The Court need not decide, however, how it would rule on this specific issue if faced with a Rule 12 motion because no such motion is at issue here. Cable One has not made a timely challenge to the sufficiency of the allegations contained in Sprint's amended complaint; rather, the Court is charged with determining whether, at this particular stage in the litigation, Sprint's direct infringement claims may be based on a particular kind of direct infringement, namely joint direct infringement. Cable One has not cited any authority suggesting that a sufficiency-of-the-pleadings analysis also applies in this context outside of a Rule 12 challenge.[3] In that respect, the issue before the Court is like the issue that arises when one party challenges the other party's inclusion of a specific factual or legal claim in the pretrial order, and the Court must determine whether that claim is truly new or instead may be said to have been fairly a part of the litigation. The Court notes in that regard that often a party asserts a general legal claim (breach of contract, negligence) and then the specific factual bases for the claim are revealed in the discovery process. Thus, the Court considers the interests of fairness and the prejudice to the parties if Sprint were allowed to pursue a claim for joint direct infringement in this case.[4]

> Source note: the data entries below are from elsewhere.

(* ===== verification/TaskRouterProofs.v ===== *)
(** What the task router promises of owned tasks: it starts exactly on stores whose ownership
    is a forest, with nothing in flight; a cancellation reaches every live task below and no
    other; a shutdown leaves nothing in flight; and a status it shows is in the store. *)

From S2P Require Import Prelude JsValue JsonText SessionEntries TaskRouter.

Abbreviation at_ s id := (assoc_get (records s) id).

Lemma getRecord_at s id t : at_ s id = Some t -> getRecord s id = Ok t.
Proof. unfold getRecord. by intros ->. Qed.

Lemma getRecord_inv s id t : getRecord s id = Ok t -> at_ s id = Some t.
Proof. unfold getRecord. destruct (at_ s id); [by intros [= ->]|done]. Qed.

Lemma at_put s id t id' : at_ (put s id t) id' = if decide (id' = id) then Some t else at_ s id'.
Proof. unfold put. simpl. destruct (decide _) as [->|?]; [apply assoc_get_set_eq|by apply assoc_get_set_ne]. Qed.

Lemma assoc_key {A} (l : list (string * A)) k : is_Some (assoc_get l k) <-> k ∈ l.*1.
Proof.
  split.
  - intros [v Hv%assoc_get_in]. apply list_elem_of_fmap. by exists (k, v).
  - intros ([k0 v] & -> & Hin)%list_elem_of_fmap. induction l as [|[k' v'] l IH]; [by inversion Hin|]. simpl.
    case_bool_decide as E; [by eexists|]. apply elem_of_cons in Hin as [[= -> ->]|Hin]; [done|by apply IH].
Qed.

Lemma at_key s id : is_Some (at_ s id) <-> id ∈ (records s).*1.
Proof. apply assoc_key. Qed.

(** Owned tasks are records. *)
Definition closed (s : router) : Prop := forall id t, at_ s id = Some t -> forall c, c ∈ t_ownedChildren t -> is_Some (at_ s c).

Lemma all_known_ok s ids : (forall id, id ∈ ids -> is_Some (at_ s id)) -> all_known s ids = Ok tt.
Proof.
  unfold all_known. induction ids as [|id ids IH]; intros H; [done|]. simpl. destruct (H id ltac:(by left)) as [t Ht]. rewrite (getRecord_at s id t Ht). simpl.
  apply IH. intros x Hx. apply H. by right.
Qed.

(** * Walks *)

Section Walk.
Context (skip : task -> bool) (act : router -> string -> task -> router) (upd : task -> task).
Hypothesis act_records : forall s id t, at_ s id = Some t -> skip t = false -> records (act s id t) = assoc_set (records s) id (upd t).
Context (asked : string -> task -> list (string * execution)).
Hypothesis act_store : forall s id t, skip t = false -> store (act s id t) = store s.
Hypothesis act_writes : forall s id t, at_ s id = Some t -> skip t = false -> writes (act s id t) = writes s ++ asked id t.
Hypothesis upd_children : forall t, t_ownedChildren (upd t) = t_ownedChildren t.

(** The tasks a walk gets to: along owned tasks none of which is skipped. *)
Inductive reaches (s : router) (root : string) : string -> Prop :=
| reach_root t : at_ s root = Some t -> skip t = false -> reaches s root root
| reach_child id t c tc : reaches s root id -> at_ s id = Some t -> c ∈ t_ownedChildren t -> at_ s c = Some tc -> skip tc = false -> reaches s root c.

Lemma reaches_live s root id : reaches s root id -> exists t, at_ s id = Some t /\ skip t = false.
Proof. destruct 1; eauto. Qed.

In this case, the Court concludes that Sprint should not be precluded from pursuing a claim of joint direct infringement. First, Sprint did assert claims of direct infringement under Section 271(a) in its amended complaint, and joint infringement is a type of direct infringement under that section; thus, Sprint is not attempting to litigate a claim outside the scope of the general claims that it pleaded. Second, Cable One's recognition that a direct infringement claim may include a claim of joint infringement is demonstrated by the inclusion in its answer of a specific affirmative defense relating to divided infringement and its request for a judgment that it had not infringed "directly and/or jointly". Indeed, Cable One argued in its response to the motion to amend that its affirmative defense should have provided notice to Sprint of a possible joint direct infringement claim.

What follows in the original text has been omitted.